Work 1.The action of bile on fats.
Objective: Demonstrate the emulsification of fats
The object of the study: bile
Equipment:bile, tubes, vegetable oil
Stages:
The first tube pour some oil, add an equal volume of bile. The second tube pour oil and water.
Close the tube and shake a finger.
Results:As a result of agitation in a test tube with bile produced “white milk” - fat emulsion.
Conclusion:Bile emulsifies fats
Work 2.Demonstration of the action of pancreatic lipase in the presence and absence of bile.
Objective: demonstration of the influence of bile on the activity of pancreatic lipase
The object of the study: human
Equipment:multimedia
Stages:
Pancreatic lipase and vegetable oil are introduced in two test tubes with and without bile and
they are kept at a temperature of 37 °C. Then phenolphthalein (a pH indicative which becomes
red when the medium of reaction is alkaline) is added in both test tubes. This proves that
medium is highly acid only in the test tube that contains bile, because fatty acids appear from the
decomposed lipids.
Results:
Experiment Temperature + phenolphtalein
Oil+bile+pancreatic lipase
Oil+bile
Oil+pancreatic lipase
Conclusion:pancreatic lipase is a lipolytic enzyme, which decomposes lipids into glycerol and
fatty acids. The best temperature for the activity of pancreatic lipase is 37-38°C and the best pH
14
is slightly alkaline. The activity of pancreatic lipase is enhanced by bile which has tensioactive
properties, thus enlarging the area of action of this enzyme.
Work 3.The study of the mechanism of absorption of various solutions in the acute experience
(Experience Heidengayn)
Objective: to study the speed of the suction process.
Equipment: operating table, a set of surgical
instruments, syringe, graded burette, polyethylenetube, tray, hypotonic, isotonic solution and
hypertonic solution of sodium chloride, 1% solutionglucose
The object of the study: rat.
Stages: The rat is fixed on the operating table. In the midline of the abdomen is cut in layersskin,
abdominal wall muscles, peritoneum. The section of the small intestine is 10–15 cm long, and
after an incision, cannulas are inserted into both ends of the small intestine and fixed. A
polyethylene tube connected to a graduated burette is put on one cannula, and a polyethylene
tube on the other. Wash the intestine with a syringe and clamp the discharge tube. Fill the system
with tinted isotonic sodium chloride solution and measure the amountsubstance absorbed in 10
minutes due to solution loss in a graded burette. Opening the clamp, remove the non-sucked
solution. The same is done with hypo-and hypertonic solutions. Then, a 1% glucose solution is
introduced into the intestine, and the level of the liquid in the burette is monitored for 10
minutes.
Results:
solution concentration suction time, min amount of solution absorbed
Conclusion: determine which solution is absorbed best
Laboratory research 9
Questionsto the Colloquium
1. Digestion as the main component of functional system on maintenance of level of
nutritious in an organism.
2. Digestion types.
3. Research methods of digestive tract functions.
a) In experiment
a) In clinic
4. Digestive tract innervation.
5. Digestion in a mouth. Structure and properties of salvia.
6. Swallowing.
7. Digestion in a stomach. Composition of gastric juice.
8. Phases of gastric secretion.
9. Structure and properties of pancreatic juice. Regulation of pancreatic secretion.
10. Liver role in digestion.
11. Digestion in a nestis and ileum.
12. Secretion of intestinal juice, its structure, properties, secretion regulation.
13. Digestion in a colon.
14. Motility of a stomach. Evacuation of gastric contents in intestines.

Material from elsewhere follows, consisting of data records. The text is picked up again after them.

Lemma read_u64_drop bs o z m :
  read_u64 bs o = Some z → (o + 8 = m)%nat → drop o bs = u64_le z ++ drop m bs ∧ is_u64 z.
Proof.
  intros (x & Hx & ->)%read_u64_Some Hm. pose proof (slice_length _ _ _ _ Hx) as Hl.
  rewrite u64_le_combine by done. split; [by apply (slice_drop _ _ 8)|by apply le_combine_u64].
Qed.

(** *** Byte layouts

    A record of fixed layout is the concatenation of its fields; [cut] splits what
    follows an offset at the field lengths. *)
Fixpoint cut (o : nat) (ls : list nat) (bs : bytes) : list bytes :=
  match ls with
  | [] => []
  | n :: ls' => take n (drop o bs) :: cut (o + n) ls' bs
  end.

Lemma concat_cut o ls bs : concat (cut o ls bs) = take (sum_list ls) (drop o bs).
Proof.
  revert o. induction ls as [|n ls IH]; intros o; cbn; [done|].
  by rewrite IH, <-drop_drop, take_take_drop.
Qed.

Lemma cut_app o ls1 ls2 bs : cut o (ls1 ++ ls2) bs = cut o ls1 bs ++ cut (o + sum_list ls1) ls2 bs.
Proof.
  revert o. induction ls1 as [|n ls1 IH]; intros o; cbn; [by rewrite Nat.add_0_r|]. by rewrite IH, Nat.add_assoc.
Qed.

Lemma concat_cut_all ls bs : length bs = sum_list ls → bs = concat (cut 0 ls bs).
Proof. intros Hl. rewrite concat_cut, drop_0, take_ge by lia. done. Qed.

Lemma length_concat_fields (fields : list bytes) : length (concat fields) = sum_list (length <$> fields).
Proof. induction fields as [|f fields IH]; cbn; [done|]. by rewrite length_app, IH. Qed.

(** The field at position [i]. *)
Lemma field_layout (fields : list bytes) ls i f :
  length <$> fields = ls → fields !! i = Some f →
  take (length f) (drop (sum_list (take i ls)) (concat fields)) = f.
Proof.
  intros <-. revert i. induction fields as [|g fields IH]; intros [|i]; cbn; [done..| |].
  - intros [= ->]. by rewrite drop_0, take_app_length.
  - intros Hi. rewrite <-drop_drop, drop_app_length. by apply IH.
Qed.

Lemma take_layout (fields : list bytes) ls i :
  length <$> fields = ls → take (sum_list (take i ls)) (concat fields) = concat (take i fields).
Proof.
  intros <-. rewrite <-fmap_take, <-length_concat_fields.
  rewrite <-(take_drop i fields) at 2. rewrite concat_app. apply take_app_length.
Qed.

Lemma slice_layout (fields : list bytes) ls i f :
  length <$> fields = ls → fields !! i = Some f →
  slice (concat fields) (sum_list (take i ls)) (length f) = Some f.
Proof.
  intros Hls Hi. apply slice_Some. split; [|by rewrite (field_layout fields)].
  rewrite <-Hls, <-fmap_take, <-length_concat_fields.
  rewrite <-(take_drop_middle fields i f Hi) at 2. rewrite concat_app, length_app. cbn. rewrite length_app. lia.
Qed.

Lemma read_layout32 fields ls i z :
  length <$> fields = ls → fields !! i = Some (u32_le z) → is_u32 z →
  read_u32 (concat fields) (sum_list (take i ls)) = Some z.
Proof.
  intros Hls Hi Hz. unfold read_u32. rewrite <-(length_u32_le z), (slice_layout fields) by done.
  cbn. by rewrite le_u32_roundtrip.
Qed.

Lemma read_layout64 fields ls i z :
  length <$> fields = ls → fields !! i = Some (u64_le z) → is_u64 z →
  read_u64 (concat fields) (sum_list (take i ls)) = Some z.
Proof.
  intros Hls Hi Hz. unfold read_u64. rewrite <-(length_u64_le z), (slice_layout fields) by done.
  cbn. by rewrite le_u64_roundtrip.
Qed.

Lemma byte_layout (fields : list bytes) ls i z :
  length <$> fields = ls → fields !! i = Some [u8 z] → 0 ≤ z < 256 →
  byte_at (concat fields) (sum_list (take i ls)) = z.
Proof.
  intros Hls Hi Hz. pose proof (field_layout fields ls i [u8 z] Hls Hi) as Hf. cbn in Hf.
  unfold byte_at. destruct (drop _ (concat fields)) as [|b l] eqn:E; [done|]. cbn in Hf. injection Hf as ->.
  assert (concat fields !! (sum_list (take i ls) + 0)%nat = Some (u8 z)) as Hb by (by rewrite <-lookup_drop, E).
  rewrite Nat.add_0_r in Hb. rewrite Hb. by apply unsigned_u8.
Qed.

(** What a field that was read says about the bytes there. *)
Lemma read_u32_field bs o z : read_u32 bs o = Some z → take 4 (drop o bs) = u32_le z ∧ is_u32 z.
Proof.
  intros (x & Hx & ->)%read_u32_Some. pose proof (slice_length _ _ _ _ Hx) as Hl.
  apply slice_Some in Hx as [_ <-]. by rewrite u32_le_combine by done; split; [|apply le_combine_u32].
Qed.

Lemma read_u64_field bs o z : read_u64 bs o = Some z → take 8 (drop o bs) = u64_le z ∧ is_u64 z.
Proof.
  intros (x & Hx & ->)%read_u64_Some. pose proof (slice_length _ _ _ _ Hx) as Hl.
  apply slice_Some in Hx as [_ <-]. by rewrite u64_le_combine by done; split; [|apply le_combine_u64].
Qed.

Lemma byte_field (bs : bytes) o : (o < length bs)%nat → take 1 (drop o bs) = [u8 (byte_at bs o)].
Proof. intros Ho. by rewrite (drop_byte bs o (S o) Ho eq_refl). Qed.

(** Reads one field of a concatenation: skips the segments in front of it. *)
Ltac seg_len := autorewrite with seer; cbn; lia.
Ltac read_field :=
  unfold read_u32, read_u64;
  repeat first [rewrite (slice_app_skip _ _ _ _ _ (length_u64_le _)) by lia
               |rewrite (slice_app_skip _ _ _ _ _ (length_u32_le _)) by lia
               |rewrite (slice_app_skip [_] _ _ _ 1) by (cbn; lia)
               |rewrite (slice_app_skip [_; _; _; _] _ _ _ 4) by (cbn; lia)];
  first [rewrite slice_app_here by (rewrite ?length_u64_le, ?length_u32_le; lia)
        |rewrite slice_all by (rewrite ?length_u64_le, ?length_u32_le; lia)];
  cbn [fmap option_fmap option_map mbind option_bind];
  rewrite ?le_u64_roundtrip, ?le_u32_roundtrip by assumption.
(* ===== verification/Crc.v ===== *)
(** * Checksums

    The [crc32c] crate is a third-party dependency.  The codecs use its one
    function [crc32c] and rely on nothing but its [u32] result type, so it is a
    class parameter of every definition that calls it.  [castagnoli] is the
    published CRC-32C algorithm; it instantiates the class in the concrete runs. *)
From S2P Require Import Prelude.

Local Open Scope Z_scope.

Class Crc32c := {
  crc32c : bytes → Z;
  crc32c_u32 : ∀ bs, is_u32 (crc32c bs)
}.

(** One byte of the reflected polynomial [0x82F63B78]. *)
Fixpoint crc_bits (n : nat) (crc : Z) : Z :=
  match n with
  | O => crc
  | S n' =>
      crc_bits n' (if Z.testbit crc 0 then Z.lxor (Z.shiftr crc 1) 0x82F63B78
                   else Z.shiftr crc 1)
  end.

Definition castagnoli (bs : bytes) : Z :=
  Z.lxor (fold_left (λ crc b, crc_bits 8 (Z.lxor crc (byte.unsigned b))) bs 0xFFFFFFFF)
    0xFFFFFFFF mod 2 ^ 32.

Lemma castagnoli_u32 bs : is_u32 (castagnoli bs).
Proof.
  unfold castagnoli, is_u32.
  match goal with |- context [?x mod _] => pose proof (Z.mod_pos_bound x (2 ^ 32)) end. lia.
Qed.

Definition castagnoli_crc : Crc32c :=
  {| crc32c := castagnoli; crc32c_u32 := castagnoli_u32 |}.

(** The check value of the algorithm: the checksum of [123456789]. *)
Example castagnoli_check : castagnoli (u8 <$> [49; 50; 51; 52; 53; 54; 55; 56; 57]) = 0xE3069283.
Proof. vm_compute. reflexivity. Qed.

15. Motility of a small and thick intestine.
16. Absorption in various departments of a digestive tract.
15
Laboratory research 10
Allocation physiology. Regulation of kidneyfunctions.
Work 1.Experience Minor
Objective: To learn the method of studying sweating The object of the study: Human Equipment:alcohol, cotton, iodine solution, cotton swabs and hot water, starch
Stages:
The palm should be degreased with alcohol. Apply to the palm of a solution of iodine. When the
solution of iodine dries, apply powdered starch. Remove the starch particles that are not adhered
to the skin. The other hand is immersed in hot water. Watch for changes in the color of the
starch.
Results:Sketch the shape and location of dots and spots on the palms - these are sweat glands.
Conclusion:Treated with starch and iodine solution, the palm becomes blue in contact with
sweat secretions. The intensity of the color varies depending on the degree of sweating activity.
Laboratory research number 11
Physiology of endocrine glands.
Work 1.The effect of insulin and aloxan on blood glucose.
Objective: Demonstration of the effect of insulin on the healthy rat and on the rat with insulin-
dependent diabetes mellitus
The object of the study: rat
Stages:
Collect a blood sample from the normal rat and then another blood sample from the rat with
diabetes mellitus, before and after insulin administration. Measure the blood glucose.
Results:Determine the glucose level (mg/dl)
-normal rat
-aloxan
-insulin
-aloxan+insulin Conclusion: the main metabolic action of insulin is to lower the level of the glucose in the whole
blood
Work 2.Hypoglycemic convulsions in white mice
Objective:show the effect of insulin pancreatic hormone on blood sugar levels and body
condition.
The object of the study: mice
Stages:Each mouse is injected under the skin with 1 Unit of insulin. One mouse is immediately
injected intraperitoneally with 1 ml of 10% glucose solution. Mice are tagged and placed under
separate glass caps to monitor their condition and behavior.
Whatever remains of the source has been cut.